Можно ли называть это демонизацией? Пожалуй. В поэзии Ленину отчетливо придавались черты сверхчеловека. Дальше такая тенденция будет только шириться.
В 1920‑х годах были сделаны первые попытки воссоздать образ Ленина в прозе и том ее ответвлении, что ныне называется нон-фикшн.

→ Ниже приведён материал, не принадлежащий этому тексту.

Lemma C2_unauthorized_witness :
  sends (strava_Request (H := demo_unauthorized) MethodPost demo_token_uri
           demo_json_params) demo_world demo_json_request ∧
  strava_Request (H := demo_unauthorized) MethodPost demo_token_uri
    demo_json_params demo_world =
  Returns (Some demo_401_response, Some AuthorizationError)
    (after_send demo_json_request demo_world).
Proof.
  assert (Hs : sends (strava_Request (H := demo_unauthorized) MethodPost
                        demo_token_uri demo_json_params)
                 demo_world demo_json_request)
    by (vm_compute; reflexivity).
  split; [exact Hs|].
  apply (@C2_unauthorized demo_unauthorized MethodPost demo_token_uri
           demo_json_params demo_world demo_json_request demo_401_response None);
    vm_compute; reflexivity.
Defined.

(** C3. When the transport fails, that is when [Do] returns a nil response
    beside its error, [Request] does not return that error to its caller:
    the request has gone out once, and reading the status of the nil
    response panics. *)
Theorem C3_transport_failure_panics `{Platform} (method uri : string)
    (p : RequestParams) (w : world) (req : http_Request) (err : option error) :
  sends (strava_Request method uri p) w req →
  Client_Do (Client (self w)) (sent w) req = (None, err) →
  strava_Request method uri p w = Panics (after_send req w).
Proof.
  intros Hb%Request_sends_iff Hdo. rewrite Request_unfold, Hb. simpl. by rewrite Hdo.
Qed.

Lemma C3_transport_failure_panics_witness :
  sends (strava_Request (H := demo_refused) MethodPost demo_token_uri
           demo_json_params) demo_world demo_json_request ∧
  Client_Do (Platform := demo_refused) (Client demo_strava) [] demo_json_request
    = (None, Some demo_dial_error) ∧
  strava_Request (H := demo_refused) MethodPost demo_token_uri
    demo_json_params demo_world =
  Panics (after_send demo_json_request demo_world).
Proof.
  assert (Hs : sends (strava_Request (H := demo_refused) MethodPost
                        demo_token_uri demo_json_params)
                 demo_world demo_json_request)
    by (vm_compute; reflexivity).
  split; [exact Hs|]. split; [reflexivity|].
  apply (@C3_transport_failure_panics demo_refused MethodPost demo_token_uri
           demo_json_params demo_world demo_json_request (Some demo_dial_error));
    vm_compute; reflexivity.
Defined.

Фото: ozon.ruПрежде всего, воспоминания о вожде написали его соратники: А. В. Луначарский, В. Д. Бонч-Бруевич, А. К. Воронский, А. С. Серафимович и другие. Сколько правды было в тех воспоминаниях, вопрос отдельный. Также он "вошел" в художественные произведения. Это были и крупные эпосы "Жизнь Клима Самгина" Горького, "Тихий Дон" М. А. Шолохова и "Хождение по мукам" А. Н. Толстого; и сравнительно небольшие и ныне почти забытые тексты Лидии Сейфуллиной или Всеволода Иванова. Роднило их одно: Ленин показывался не в ряду масс, не наравне с другими даже революционерами, а над толпой, точно на том достопамятном броневике. В 1930-е годы получили развитие уже не столько воспоминания, сколько мифы о Ленине, придававшие ему черты, как бы это сказать, правдоподобно-прекрасные. Они воплощались и в драматургии – "Человек с ружьем" и "Кремлевские куранты" Николая Погодина – и в кино: кинодилогии "Ленин в Октябре" и "Ленин в 1918 году", поставленной Михаилом Роммом по сценарию А. Я. Каплера и Т. С. Златогоровой. Ленин был самым мудрым, самым человечным, самым честным, самым прозорливым и пр. из всех действующих лиц пьес, фильмов, книг. Михаил Зощенко написал "Рассказы о Ленине", осветив детство будущего преобразователя вселенной. У него вышла типичная советская агиография: Ленин, мол, с детства был "призван" на великое дело. Кое-кто усмотрел, правда, в тех рассказах двойное дно; не исключено, что Зощенко их и припомнили в 1946 году.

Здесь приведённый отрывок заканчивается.